Much of this is reflected in the way Legends of the American Frontier handles failure. A game about frontier life wouldn’t be worth much more than a tin of stale beans without the possibility of failure and the promise of succeeding in spite of it, and this is one place where the game shines its brightest. For one thing, you can expect to fail early and often. Adventures can be tricky to finish, and often come down to mere dumb luck. More on that later, but for now the important thing is that whenever you mess up, the game makes sure to penalize you in interesting ways. Rather than simply losing resources or turns — though those things do tend to happen — your character is suffering frostbite, having their expedition wander off course, or being booed off stage because of their heavy immigrant accent. Crucially, some failures are opportunities in disguise, making your character tougher for their tribulations. Sink, swim, or float, this is a game that knows how to make someone’s triumphs and downturns interesting.

Oh how I unexpectedly longed for a simple modified die roll after twenty of these.

The resolution of adventures is both fickle and tedious.

You might have noticed that I haven’t actually mentioned how the game itself works, and there’s a reason for that.

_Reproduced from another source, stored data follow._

(* ===== verification/JobQueue.v ===== *)
(** * JobQueue: the job queue and the binary semaphore of the thread pool

    The JOB QUEUE and SYNCHRONISATION parts of
    [src/userspace/io_backend/src/thpool.c]: a singly linked list of heap
    allocated jobs with [front], [rear] and [len], and the binary semaphore
    [has_jobs].  Each function here runs inside the queue's mutex, so it is one
    atomic computation on the queue.  [JobQueueSpec] is what the pool relies
    on; the pointer implementation is its instance. *)
From Stdlib Require Import ZArith Lia.
From stdpp Require Import base list numbers option gmap.
From S2P Require Import Prelude.

(** ** Data *)

Abbreviation ptr := (option positive).

(** [struct job]; the function pointer and its argument are numbers. *)
Record job := mk_job {
  job_prev : ptr;
  job_function : Z;
  job_arg : Z
}.

(** What a job does, whatever its place in the queue. *)
Definition job_work (j : job) : Z * Z := (job_function j, job_arg j).

(** [struct bsem]: the mutex and the condition variable are the atomicity of
    the operations and the guard of [bsem_wait]; the value is [v].  That a waiter
    looks at [v] again after it was posted is the work of [pthread_cond_signal] and
    [pthread_cond_broadcast] in the two post functions, which is taken as given. *)
Record bsem := mk_bsem { bsem_v : Z }.

(** [struct jobqueue] and the heap its jobs live in. *)
Record jobqueue := mk_jq {
  front : ptr;
  rear : ptr;
  has_jobs : bsem;
  len : Z;
  jobs : gmap positive job;
  next_job : positive
}.

Definition set_front (p : ptr) (q : jobqueue) : jobqueue :=
  mk_jq p (rear q) (has_jobs q) (len q) (jobs q) (next_job q).
Definition set_rear (p : ptr) (q : jobqueue) : jobqueue :=
  mk_jq (front q) p (has_jobs q) (len q) (jobs q) (next_job q).
Definition set_has_jobs (b : bsem) (q : jobqueue) : jobqueue :=
  mk_jq (front q) (rear q) b (len q) (jobs q) (next_job q).
Definition set_len (n : Z) (q : jobqueue) : jobqueue :=
  mk_jq (front q) (rear q) (has_jobs q) n (jobs q) (next_job q).
Definition set_jobs (h : gmap positive job) (q : jobqueue) : jobqueue :=
  mk_jq (front q) (rear q) (has_jobs q) (len q) h (next_job q).

Definition load_job (p : ptr) : M jobqueue job :=
  l ← require NullDeref p;
  q ← get;
  require UseAfterFree (jobs q !! l).

Definition store_prev (p prev : ptr) : M jobqueue unit :=
  l ← require NullDeref p;
  j ← load_job p;
  modify (λ q, set_jobs (<[l := mk_job prev (job_function j) (job_arg j)]> (jobs q)) q).

(** [free(p)]: freeing a null pointer does nothing. *)
Definition free_job (p : ptr) : M jobqueue unit :=
  match p with
  | None => mret tt
  | Some l =>
      load_job p ;;
      modify (λ q, set_jobs (delete l (jobs q)) q)
  end.

(** [malloc(sizeof(struct job))] followed by the two stores of
    [thpool_add_work]; [prev] is left indeterminate ([junk]). *)
Definition alloc_job (junk : ptr) (function_p arg_p : Z) : M jobqueue ptr :=
  q ← get;
  modify (λ q, mk_jq (front q) (rear q) (has_jobs q) (len q)
                 (<[next_job q := mk_job junk function_p arg_p]> (jobs q)) (Pos.succ (next_job q))) ;;
  mret (Some (next_job q)).

(** ** Semaphore *)

(** [bsem_init] exits the process when the value is neither 0 nor 1. *)
Definition bsem_init (value : Z) : option bsem :=
  if (value <? 0) || (1 <? value) then None else Some (mk_bsem value).

Definition bsem_reset : M jobqueue unit :=
  match bsem_init 0 with
  | Some b => modify (set_has_jobs b)
  | None => raise Blocked
  end.

Definition bsem_post : M jobqueue unit := modify (set_has_jobs (mk_bsem 1)).

(** The broadcast wakes every waiter; the value posted is the same. *)
Definition bsem_post_all : M jobqueue unit := modify (set_has_jobs (mk_bsem 1)).

(** One pass of [bsem_wait]: it gets past the [while] only when [v] is 1 and
    then takes the value back to 0; otherwise the caller stays blocked. *)
Definition bsem_wait : M jobqueue unit :=
  q ← get;
  if bsem_v (has_jobs q) =? 1 then modify (set_has_jobs (mk_bsem 0)) else raise Blocked.

(** ** Queue operations *)

(** [jobqueue_init]: -1 when the semaphore cannot be allocated. *)
Definition jobqueue_init (alloc_ok : bool) : M jobqueue Z :=
  modify (set_len 0) ;;
  modify (set_front None) ;;
  modify (set_rear None) ;;
  if alloc_ok then
    match bsem_init 0 with
    | Some b => modify (set_has_jobs b) ;; mret 0
    | None => raise Blocked
    end
  else mret (-1).
(* ===== verification/ThreadPool.v ===== *)
(** * ThreadPool: the worker threads and the pool's life cycle

    The THREADPOOL and THREAD parts of
    [src/userspace/io_backend/src/thpool.c], as a transition system: one
    program counter per worker, one for the thread that calls [thpool_wait]
    and [thpool_destroy], and the shared counters.  A critical section of
    [thcount_lock] is one step, except [thpool_wait]'s check, which holds the
    lock over two reads, and a worker's last one, whose unlock is a step of its
    own: [thpool_destroy] reads the counter without the lock.  The queue is any
    implementation of [JobQueueSpec]. *)
From Stdlib Require Import ZArith Lia.
From stdpp Require Import base list numbers option gmap.
From S2P Require Import Prelude JobQueue.

(** ** State *)

(** Where a worker is inside [thread_do]. *)
Inductive worker (W : Type) :=
| WStart          (* created; has not yet counted itself alive *)
| WTop            (* at the test of [while (threads_keepalive)] *)
| WWait           (* in [bsem_wait] *)
| WWoken          (* past [bsem_wait], at [if (threads_keepalive)] *)
| WClaim          (* about to count itself working *)
| WMarked         (* counted working, about to pull *)
| WRun (w : W)    (* pulled a job, running it *)
| WUnmark         (* about to stop counting itself working *)
| WExit           (* left the loop, about to stop counting itself alive *)
| WLeave          (* stopped counting itself alive, about to unlock [thcount_lock] *)
| WDead.          (* returned *)
Arguments WStart {W}.
Arguments WTop {W}.
Arguments WWait {W}.
Arguments WWoken {W}.
Arguments WClaim {W}.
Arguments WMarked {W}.
Arguments WRun {W} w.
Arguments WUnmark {W}.
Arguments WExit {W}.
Arguments WLeave {W}.
Arguments WDead {W}.

(** Where the controlling thread is.  [MChecked] carries the jobs that had been
    added when it read a zero length, [MReturned] those of the wait that
    returned; both are ghost. *)
Inductive controller (W : Type) :=
| MInit                       (* in [thpool_init], waiting for the workers *)
| MIdle                       (* outside the pool's functions *)
| MLocked                     (* in [thpool_wait], holding [thcount_lock], at the test *)
| MChecked (added : list W)   (* read [len == 0], about to read the working count *)
| MSleep                      (* in [pthread_cond_wait], not signalled *)
| MWoken                      (* woken, about to take the lock again *)
| MReturned (added : list W)  (* [thpool_wait] returned *)
| MDestroy                    (* in [thpool_destroy], waiting for the workers *)
| MFreed.                     (* [thpool_destroy] freed the pool *)
Arguments MInit {W}.
Arguments MIdle {W}.
Arguments MLocked {W}.
Arguments MChecked {W} added.
Arguments MSleep {W}.
Arguments MWoken {W}.
Arguments MReturned {W} added.
Arguments MDestroy {W}.
Arguments MFreed {W}.

Section Pool.
Context {Q W : Type} `{JobQueueSpec Q W}.

(** The shared part of [struct thpool_] and the global [threads_keepalive];
    [leaving] says that a worker holds [thcount_lock] behind its last decrement;
    [added] and [finished] record the jobs pushed and the jobs run. *)
Record shared := mk_shared {
  threads_keepalive : bool;
  num_threads_alive : Z;
  num_threads_working : Z;
  leaving : bool;
  pool_queue : Q;
  main : controller W;
  added : list W;
  finished : list W
}.

Definition set_keepalive b (s : shared) : shared :=
  mk_shared b (num_threads_alive s) (num_threads_working s) (leaving s) (pool_queue s) (main s) (added s) (finished s).
Definition set_alive n (s : shared) : shared :=
  mk_shared (threads_keepalive s) n (num_threads_working s) (leaving s) (pool_queue s) (main s) (added s) (finished s).
Definition set_working n (s : shared) : shared :=
  mk_shared (threads_keepalive s) (num_threads_alive s) n (leaving s) (pool_queue s) (main s) (added s) (finished s).
Definition set_leaving b (s : shared) : shared :=
  mk_shared (threads_keepalive s) (num_threads_alive s) (num_threads_working s) b (pool_queue s) (main s) (added s) (finished s).
Definition set_queue q (s : shared) : shared :=
  mk_shared (threads_keepalive s) (num_threads_alive s) (num_threads_working s) (leaving s) q (main s) (added s) (finished s).
Definition set_main m (s : shared) : shared :=
  mk_shared (threads_keepalive s) (num_threads_alive s) (num_threads_working s) (leaving s) (pool_queue s) m (added s) (finished s).
Definition set_added l (s : shared) : shared :=
  mk_shared (threads_keepalive s) (num_threads_alive s) (num_threads_working s) (leaving s) (pool_queue s) (main s) l (finished s).
Definition set_finished l (s : shared) : shared :=
  mk_shared (threads_keepalive s) (num_threads_alive s) (num_threads_working s) (leaving s) (pool_queue s) (main s) (added s) l.

(** [thcount_lock] is held across steps by [thpool_wait]'s check and by a worker
    that leaves. *)
Definition outside_check (s : shared) : Prop :=
  match main s with
  | MLocked | MChecked _ => False
  | _ => True
  end.

Definition lock_free (s : shared) : Prop := outside_check s ∧ leaving s = false.

(** [pthread_cond_signal(&threads_all_idle)]. *)
Definition signal_idle (s : shared) : shared :=
  match main s with
  | MSleep => set_main MWoken s
  | _ => s
  end.

(** ** Steps of a worker: [thread_do] *)
Inductive worker_step : shared → worker W → shared → worker W → Prop :=
| w_start s : lock_free s →
    worker_step s WStart (set_alive (num_threads_alive s + 1) s) WTop
| w_loop s :
    worker_step s WTop s (if threads_keepalive s then WWait else WExit)
| w_wait s q' : q_wait (pool_queue s) = Done (tt, q') →
    worker_step s WWait (set_queue q' s) WWoken
| w_check s :
    worker_step s WWoken s (if threads_keepalive s then WClaim else WTop)
| w_claim s : lock_free s →
    worker_step s WClaim (set_working (num_threads_working s + 1) s) WMarked
| w_take s r q' : q_take (pool_queue s) = Done (r, q') →
    worker_step s WMarked (set_queue q' s)
      (match r with Some w => WRun w | None => WUnmark end)
| w_run s w :
    worker_step s (WRun w) (set_finished (finished s ++ [w]) s) WUnmark
| w_unmark s : lock_free s →
    let s' := set_working (num_threads_working s - 1) s in
    worker_step s WUnmark (if num_threads_working s' =? 0 then signal_idle s' else s') WTop
| w_exit s : lock_free s →
    worker_step s WExit (set_leaving true (set_alive (num_threads_alive s - 1) s)) WLeave
| w_unlock s :
    worker_step s WLeave (set_leaving false s) WDead.
(** A blocked stream read of a packet whose header arrived whole returns the
    length the header announces, stores exactly the packet's bytes at the start
    of the caller's memory however the payload was cut into segments, leaves the
    rest of that memory and of the stream alone, and asks the server to start
    once. *)
Theorem read_stream_basic_packet d fuel size more segs tail :
  let p := more ++ concat segs in
  sends_left (ns_fd d) = None → solid segs → Z.of_nat (length p) < 2 ^ 31 →
  rx (ns_fd d) = (packet_header (Z.of_nat (length p)) ++ more) :: segs ++ tail →
  (length p ≤ length (data d))%nat → (length p < fuel)%nat →
  ∃ d', io_read_stream_net_basic fuel size d = Done (Z.of_nat (length p), d') ∧
    take (length p) (data d') = p ∧ drop (length p) (data d') = drop (length p) (data d) ∧
    rx (ns_fd d') = tail ∧ handshaked d' ≠ 0 ∧
    tx (ns_fd d') = tx (ns_fd d) ++ (if handshaked d =? 0 then [7] else []).
Proof.
  intros p Hs Hsol Hb Hrx Hl Hf. destruct (started_rx d) as (_ & _ & Hd).
  exists (received 0 p tail (started d)). split; [by apply basic_read_run|].
  simpl. rewrite Hd. split; [apply take_overwrite|]. split.
  { unfold overwrite. simpl. by rewrite drop_app_length. }
  split; [done|]. split; [apply started_handshaked|].
  unfold started. destruct (handshaked d =? 0); simpl; by rewrite ?app_nil_r.
Qed.

(** The blocked stream read never looks at the size of the caller's memory: a
    packet that is longer than it overruns the memory. *)
Theorem read_stream_basic_overruns d fuel size p tail :
  sends_left (ns_fd d) = None → Z.of_nat (length p) < 2 ^ 31 →
  rx (ns_fd d) = (packet_header (Z.of_nat (length p)) ++ p) :: tail →
  (length (data d) < length p)%nat → (0 < fuel)%nat →
  io_read_stream_net_basic fuel size d = Fault OutOfBounds.
Proof.
  intros Hs Hb Hrx Hl Hf. change (2 ^ 31) with 2147483648 in Hb.
  destruct (started_rx d) as (_ & _ & Hd).
  rewrite (basic_prefix fuel size (Z.of_nat (length p)) p tail d) by (done || lia).
  rewrite (swrap_small 32) by lia. destruct fuel as [|fuel]; [lia|].
  apply bind_fault. rewrite iterate_unfold. apply bind_fault.
  unfold basic_body. rewrite (proj2 (Z.ltb_lt _ _)) by lia. rewrite Nat2Z.id.
  eapply bind_done.
  { apply on_fd_run. apply (recv_whole p [] tail); [|lia].
    simpl. rewrite app_nil_r. destruct p; [simpl in *; lia|done]. }
  apply bind_fault. unfold store_data. simpl. rewrite Hd.
  by rewrite (proj2 (Z.leb_gt _ _)) by lia.
Qed.

(** When the server closes the connection inside a packet the blocked read
    does not return, whatever the number of rounds. *)
Theorem read_stream_basic_hangs d fuel size n more segs :
  sends_left (ns_fd d) = None → rx_end (ns_fd d) = 0 → solid segs →
  rx (ns_fd d) = (packet_header n ++ more) :: segs →
  Z.of_nat (length (more ++ concat segs)) < n < 2 ^ 31 → n ≤ Z.of_nat (length (data d)) →
  io_read_stream_net_basic fuel size d = Fault OutOfFuel.
Proof.
  intros Hs He Hsol Hrx Hn Hl. change (2 ^ 31) with 2147483648 in Hn.
  destruct (started_rx d) as (_ & He' & Hd).
  rewrite (basic_prefix fuel size n more segs d) by (done || lia).
  rewrite (swrap_small 32) by lia. apply bind_fault.
  rewrite <-(Z2Nat.id n) by lia.
  apply (basic_loop_ended fuel (rest_of more segs) (Z.to_nat n) 0); simpl; try lia.
  - done.
  - by apply rest_of_solid.
  - rewrite concat_rest_of. lia.
  - rewrite Hd. lia.
Qed.
(** The ring moves on unless the wait on its next buffer returned 0. *)
Lemma get_woken jiffies (r : ring (dma_proxy_channel E)) :
  let D := channel_driver jiffies in let L := channel_driver_laws jiffies in
  let i := Z.to_nat (current_buffer_id r) in
  wf_ring r →
  (∀ pc ret pc', wait_for_completion_interruptible_timeout i jiffies pc = Done (ret, pc') → ret ≠ 0) →
  ∃ r', io_stream_zc_buffer_local r = Done (Some i, r') ∧ wf_ring r' ∧
    (rg_driver r' = rg_driver r ∨
     status_at (rg_driver r) i ≠ Some PROXY_NO_ERROR ∧
     ∃ x, channel_ioctl jiffies FINISH_XFER (Z.of_nat i) (rg_driver r) = Done (x, rg_driver r')).
Proof.
  intros D L i Hr Hwake. pose proof (wr_current r Hr) as Hc.
  assert (current_buffer_id r = Z.of_nat i) as Hi by (unfold i; lia).
  assert (i < BUFFER_COUNT)%nat as Hlt by lia.
  destruct (get_run r Hr) as (r' & st' & Hr' & Hst' & _ & _ & Hcase). fold i in Hst', Hcase.
  assert (∃ o, io_stream_zc_buffer_local r = Done (o, r')) as [o Ho].
  { destruct (bool_decide (st' = _)); destruct Hcase as [-> _]; by eexists. }
  destruct (get_inv jiffies r o r' Ho) as (st1 & r1 & Hst1 & Hfin & Hd1). fold i in Hst1.
  change (drv_status (rg_driver r) i) with (status_at (rg_driver r) i) in Hst1.
  change (status_at (rg_driver r') i = Some st') in Hst'.
  rewrite Hi in Hfin. destruct (busy_woken jiffies r r1 i st1 Hr Hlt Hwake Hst1 Hfin) as [Hnt Hd].
  rewrite <-Hd1, ?Hst' in Hnt, Hd. assert (st' ≠ PROXY_TIMEOUT) as Hne by congruence.
  rewrite bool_decide_eq_false_2 in Hcase by done. exists r'. split; [apply Hcase|]. by split.
Qed.

End Interrupted.

(** ** Properties *)

(** C1: The buffers are shared without copying and still every transfer sends what
    its buffer held when it was started: whatever the order of the application's
    calls, of its stores into buffers it holds and of the engine's progress, the
    blocks sent followed by what the transfers in flight would send now are
    exactly the blocks that were started, in order; and no buffer the application
    holds is being read.  (No signal interrupts a wait.) *)
Theorem zero_copy {E} `{EngineQueue E} `{!DmaEngineLaws E, !TransmitEngine E, !Uninterrupted E}
    jiffies (s : stream_sys E) :
  reachable (sys_init jiffies) (sys_step jiffies) s →
  ss_sent s ++ contents (ring_chan s) = ss_issued s ∧
  ∀ i, i ∈ ss_held s → free_of i (ring_chan s).
Proof.
  intros Hreach.
  pose proof (reachable_invariant _ _ (sys_ok jiffies) (sys_init_ok jiffies) (sys_step_ok jiffies) s Hreach)
    as [_ _ Hh Hl].
  split; [done|]. intros i Hi. by apply Hh.
Qed.

(** Starting the transfer of a free buffer adds the first [n] bytes it holds to
    what will be sent, or nothing when the engine refuses the transfer; the
    caller gets the buffer's number in both cases. *)
Theorem write_stream_issues {E} `{EngineQueue E} `{!DmaEngineLaws E, !TransmitEngine E, !Uninterrupted E}
    jiffies (r : ring (dma_proxy_channel E)) i d b n :
  let D := channel_driver jiffies in let L := channel_driver_laws jiffies in
  wf_ring r → queue_ok (rg_driver r) → (i < BUFFER_COUNT)%nat → free_of i (rg_driver r) →
  slot (rg_driver r) i d b →
  ∃ r', io_write_stream_local i n r = Done (Z.of_nat i, r') ∧ wf_ring r' ∧ queue_ok (rg_driver r') ∧
    (contents (rg_driver r') = contents (rg_driver r) ++ [load (Z.to_nat n) (cb_buffer b)] ∨
     contents (rg_driver r') = contents (rg_driver r) ∧
     in_flight (channel_p (rg_driver r')) = in_flight (channel_p (rg_driver r)) ∧ refusal (E:=E)).
Proof.
  intros D L Hr Hq Hi Hf Hs. destruct (write_ring_run r i n Hr Hi) as (r' & Hrun & _).
  destruct (write_queue jiffies r i d b n _ r' Hr Hq Hi Hf Hs Hrun) as (Hr' & Hq' & _ & new & Hc & Hcase).
  exists r'. split; [done|]. split; [done|]. split; [done|]. rewrite Hc.
  destruct Hcase as [(He & -> & Href)|(c & _ & ->)]; [right; rewrite app_nil_r; by split|by left].
Qed.

(** A signal during the wait breaks this: the driver takes the interrupted wait
    for a finished one, so the ring hands out a buffer whose transfer is still
    in the engine's queue. *)
Theorem interrupted_wait_hands_out_busy {E} `{EngineQueue E} `{!DmaEngineLaws E}
    jiffies (r : ring (dma_proxy_channel E)) x :
  let D := channel_driver jiffies in let L := channel_driver_laws jiffies in
  let i := Z.to_nat (current_buffer_id r) in
  wf_ring r → x ∈ in_flight (channel_p (rg_driver r)) → fst (snd x) = bus_address (rg_driver r) i →
  interrupted (E:=E) jiffies i →
  ∃ r', io_stream_zc_buffer_local r = Done (Some i, r') ∧ ¬ free_of i (rg_driver r').
Proof.
  intros D L i Hr Hx Ha Hint. pose proof (wr_current r Hr) as Hc.
  destruct (get_woken jiffies r Hr) as (r' & Hrun & Hr' & Hd).
  { intros pc ret pc' Hw. destruct (Hint pc) as (err & p2 & Hw' & Herr & _). unfold i in Hw'.
    rewrite Hw in Hw'. injection Hw' as <- _. lia. }
  exists r'. split; [exact Hrun|]. intros Hfree.
  assert (channel_p (rg_driver r') = channel_p (rg_driver r) ∧
          buffer_phys_addr (rg_driver r') = buffer_phys_addr (rg_driver r)) as [Hch Hp].
  { destruct Hd as [->|(_ & y & Hio)]; [done|].
    apply interrupted_finish in Hio as (Hch & Hp & _); [done|apply (wr_ok r Hr)|lia|done]. }
  apply (Hfree x); [by rewrite Hch|]. unfold bus_address. rewrite Hp. exact Ha.
Qed.

(** ** Concrete runs *)

Lemma done_state {St A} (a a' : A) (s s' : St) : Done (a, s) = Done (a', s') → s = s'.
Proof. by intros [= _ ->]. Qed.

Section Demo.
Context (sig : wait_mode).
Abbreviation chan := (dma_proxy_channel (queue_engine sig)).

#[local] Instance demo_queue_driver : DmaDriver chan := channel_driver 300.
#[local] Instance demo_queue_driver_laws : DmaDriverLaws chan := channel_driver_laws 300.

Definition after {St A} (m : M St A) (s : St) : St :=
  match m s with Done (_, s') => s' | Fault _ => s end.

Definition queue_chan : chan :=
  after local_open (fresh_channel (mk_queue_engine [(9, (4096, 8))] None 10) 4096).

(** The stream just opened, and after a buffer was filled and handed over. *)
Definition stream_opened : ring chan :=
  match io_open_stream_local queue_chan (demo_os true) with
  | Done (Some (_, r), _) => r
  | _ => mk_ring queue_chan 32 0
  end.
Definition stream_got : ring chan := after io_stream_zc_buffer_local stream_opened.
Definition stream_filled : ring chan := after (on_driver (store_buffer 0 0 [1; 2; 3])) stream_got.
Definition stream_started : ring chan := after (io_write_stream_local 0 3) stream_filled.

(** The ring has come round to buffer 0. *)
Definition stream_round : ring chan :=
  mk_ring (rg_driver stream_started) 32 0.

Definition demo_stream : stream_sys (queue_engine sig) :=
  mk_sys stream_started (({[0%nat]} ∪ ∅) ∖ {[0%nat]}) [[1; 2; 3]] [].

Lemma opened_init : sys_init 300 (mk_sys stream_opened ∅ [] []).
Proof.
  exists (fresh_channel (mk_queue_engine [(9, (4096, 8))] None 10) 4096), queue_chan, (demo_os true).
  do 2 eexists. split; [apply wf_fresh_channel|]. split; [vm_compute; reflexivity|].
  split; [vm_compute; reflexivity|done].
Qed.

Lemma got_run : io_stream_zc_buffer_local stream_opened = Done (Some 0%nat, stream_got).
Proof. vm_compute. reflexivity. Qed.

While its strengths are found in its celebration of the hardy and the brave, its unexpected sensitivity and charm, and of course in its rip-roaring sense of adventure, its weaknesses lie in nearly everything else. Most of the game, for example, revolves around choosing whether to pursue an adventure or take some time off to rest, and all adventures are resolved with a card-laying minigame that’s about as wretched as a mass grave of skunks. Your character’s personal skill in whatever’s being tested can matter, though only in a vaguely marginal way when compared to a random draw of cards that may or (more likely) may not pay off. Resting gives you the option of managing your hand of skill cards, but this amounts to less than trying to fill your canteen by waving it around in the air, rarely letting you get your hands on anything particularly useful. The proceedings get a bit more interesting on group adventures, where multiple players pitch in to accomplish something that a single frontiersman couldn’t manage, but even here a simple pair of dice with a few skill modifiers would have been preferable to this lurching monstrosity of a system.

The other big problem is that the game is burdened with so many little systems, resources, modifiers, and decks, that it quickly results in an unsightly clutter that tends to drag on and on. Your options are to either play with heads down until everyone reveals their story at the end — an unfortunately solitary experience — or tell your story as you play, in which case the game’s boasted 90-minute playtime is a homespun tall tale of its own. You may as well spit halfway to the moon as finish Legends of the American Frontier in that amount of time. In my experience, three hours is closer to the mark.

If it ain't a bunch of accumulated junk that you really don't need, it ain't American.

An all-American clutter.

It’s unfortunate that Legends of the American Frontier couldn’t find a better way to let a table of friends tell each other some stories about facing down the unknown and coming out the other side a living legend. This game looks great — no, scratch that, it looks incredible, with some of the best cover art I’ve ever seen — and it results in some truly wonderful stories. But whether the clunky mechanics that stand between the players and their tall tales are worth the fuss is going to be one hell of a hard question to answer.